In 1989, when he was little over ten years into his career and was already a reference in Brazilian fashion, the native of the state of Pará, then living in Ceará, was invited by the Brazilian foreign office (Itamaraty) to represent Brazil in an international fair in Osaka, Japan, the "World Trade Fashion."
Considered an icon of Brazilian fashion, the designer has items catalogued in the Stedelijk Museum in Amsterdam and sells his creations in France, Spain, Portugal and the United States.
The brand, whose main source of income is custom-made clothing, has participated in the São Paulo Fashion Week ever since its first edition, in 1996. With strong presence in the media, Lino Villaventura has photographs of his work in editorials on the national versions of publications such as Vogue, Elle and Marie Claire, and in international publications such as Collezione, L'Officiel Homme, Maglieria Italiana, among others.
The designer is also known for the awards he was granted. He was recently honored with a tribute by the Secretariat of Culture of the State of Ceará for the importance of his body of work to the cultural development of the State.
In Rio de Janeiro, he received four nominations for the prestigious "Rio Sul Fashion Award" in 1997. He was awarded the prize for Best Fashion Show and the Special Jury prize, the most important in the event. Also in 1997, in Rio de Janeiro, he was awarded by the Senai-Cetiqt for his body of work. In 1999, he won the golden needle award at the "3rd Needles of Haute Couture."
Despite the predominantly female crowd, he dresses men too. The creations feature a combination of various materials such as dehydrated fish scales, rubber, goat leather, buriti straw, laces, muslin and taffeta.
He also works as a costume designer. In this area, highlights are the film "Bocage, the Triumph of Love," by Djalma Limongi Batista, and the play "Dorotéia, An Irresponsible Farce in Three Acts," by Nelson Rodrigues, which earned him a nomination for the 1996 Shell Theater Award.
Currently, Lino Villaventura is intensifying sales of his prêt-a-porter in stores in several Brazilian cities: Brasília, Rio de Janeiro, Belo Horizonte, Recife, Florianópolis, Porto Alegre and two of his own stores, in São Paulo and Fortaleza.

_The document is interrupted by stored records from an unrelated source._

(** * Deep CFR poker trainer: a shallow embedding of the bookkeeping code

    The development follows [src/game_env.py] (the [HandProcessor] class) and
    [src/deep_cfr.py] (the [DeepCFR] class).

    Conventions of the embedding.
    - Numbers.  Python floats and numpy float arrays are modelled by exact
      canonical rationals [Qc]; a numpy array of shape [(n,)] is a [list Qc].
      Rounding error of binary floating point is therefore outside the model,
      with one exception: the exploration rate is also computed in binary64
      (module [Float64]), where the rounding of every product is what
      separates the program from the closed form of its schedule.
    - Exceptions.  A call either returns, raises, or (numpy only) produces
      [nan]/[inf]; the type [outcome] records which.
    - Objects.  The cumulative-regret arrays are numpy objects that the code
      mutates in place and stores in two containers, so they live in an
      explicit store and the containers hold references.
    - Libraries outside the repository ([deuces], [pettingzoo], [torch]) are
      either written out from their published source where they are small
      ([deuces.Card]) or taken as parameters of a section. *)

From Stdlib Require Import ZArith QArith Qcanon Qround Lia Ascii String.
From stdpp Require Import base decidable option list numbers strings sorting gmap fin_maps.
From Stdlib Require Import Lqa Qabs.
From Corelib Require PrimFloat SpecFloat FloatOps.

Open Scope Z_scope.

(** ** Outcomes of a call *)

Inductive exn : Set :=
  | IndexError
  | KeyError
  | TypeError
  | ValueError
  | ZeroDivisionError.

Inductive outcome (A : Type) : Type :=
  | Returns (a : A)
  | NonFinite
  | Raises (e : exn).

Arguments Returns {A} a.
Arguments NonFinite {A}.
Arguments Raises {A} e.

#[global] Instance exn_eq_dec : EqDecision exn.
Proof. solve_decision. Defined.

#[global] Instance outcome_eq_dec {A} `{EqDecision A} : EqDecision (outcome A).
Proof. solve_decision. Defined.

#[global] Instance outcome_ret : MRet outcome := fun _ a => Returns a.

#[global] Instance outcome_bind : MBind outcome := fun _ _ f m =>
  match m with
  | Returns a => f a
  | NonFinite => NonFinite
  | Raises e => Raises e
  end.

#[global] Instance outcome_fmap : FMap outcome := fun _ _ f m =>
  match m with
  | Returns a => Returns (f a)
  | NonFinite => NonFinite
  | Raises e => Raises e
  end.

(** [try: m except IndexError: h] *)
Definition catch_only {A} (e0 : exn) (m : outcome A) (h : outcome A) : outcome A :=
  match m with
  | Raises e => if decide (e = e0) then h else Raises e
  | _ => m
  end.

(** [try: m except Exception: h] *)
Definition catch_all {A} (m : outcome A) (h : outcome A) : outcome A :=
  match m with
  | Raises _ => h
  | _ => m
  end.

(** A call into library code that returns or raises. *)
Definition of_sum {A} (r : exn + A) : outcome A :=
  match r with
  | inl e => Raises e
  | inr a => Returns a
  end.

Definition finite {A} (m : outcome A) : Prop := m <> NonFinite.

Definition raised {A} (m : outcome A) : Prop := exists e, m = Raises e.

(** Python's [l[i]] on a list: a negative index counts from the end, an index
    out of range raises [IndexError]. *)
Definition py_index {A} (l : list A) (i : Z) : outcome A :=
  let n := Z.of_nat (length l) in
  let j := if i <? 0 then i + n else i in
  if (0 <=? j) && (j <? n)
  then match l !! Z.to_nat j with
       | Some x => Returns x
       | None => Raises IndexError
       end
  else Raises IndexError.
(** * RentRelief: the Gemini analysis service (src/lib/geminiService.ts)
    and the risk-level table of the results view
    (src/components/AnalysisResults.tsx), embedded as Rocq functions.

    Conventions of the embedding.
    - A JavaScript string is the list of its UTF-16 code units ([jsstring]).
      Constants of the source (labels, error codes, messages) are Rocq
      strings; [lit] turns one into code units.
    - A JavaScript value coming out of [JSON.parse] is a [jsvalue]; reading a
      property that is not there gives [VUndefined].
    - A function that can throw returns a [Completion]: the value it
      returns or the exception it throws.
    - The remote model is an oracle: what [generateContent] followed by
      [response.text()] does on the n-th attempt.  Calls that leave the
      function (the request, the warning, the sleep) are recorded in a
      trace, in program order. *)

From Stdlib Require Import String Ascii List ZArith NArith Bool Lia.

From Stdlib Require Import DecimalString.

Import ListNotations.

Local Open Scope N_scope.

(** ** Strings as UTF-16 code units *)

Definition jsstring := list N.

Definition lit (s : string) : jsstring :=
  map N_of_ascii (list_ascii_of_string s).

(** [quoted q s] is [lit s] with every [q] turned into a double quote
    (code unit 34), to write texts that contain double quotes. *)
Definition quoted (q : ascii) (s : string) : jsstring :=
  map (fun c => if c =? N_of_ascii q then 34 else c) (lit s).

(** JSON texts are written with single quotes standing for double quotes. *)
Definition json (s : string) : jsstring := quoted "'"%char s.

Fixpoint jsstring_eqb (a b : jsstring) : bool :=
  match a, b with
  | [], [] => true
  | x :: a', y :: b' => (x =? y) && jsstring_eqb a' b'
  | _, _ => false
  end.

(** [String.prototype.startsWith]. *)
Fixpoint startsWith (s prefix : jsstring) {struct prefix} : bool :=
  match prefix, s with
  | [], _ => true
  | p :: prefix', c :: s' => (c =? p) && startsWith s' prefix'
  | _ :: _, [] => false
  end.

Villaventura first exported to the Arab market in 2005, while participating in a showroom at Hotel Crillon, in Paris, during the Fashion Week in the French capital. Ever since, he has maintained as steady clients the North American retail chain Saks Fifth Avenue branch in Dubai, in the United Arab Emirates, and storeowners in Saudi Arabia, Qatar and Syria.
"Orders are closed twice a year. In the beginning, they used to order longer dresses with décolletages only in the back. In the last collection, orders were placed using Brazilian standards for clothing sizes and no adaptations were made," said the designer.
According to Lino, the export volume to the Arab market is still not very large, however it has lots of added value, as most of the clothing is very elaborate. "I have a very good relation with the region and I am enjoying it a lot," he said. According to Lino, Arab women like lots of colors and rarely buy black dresses.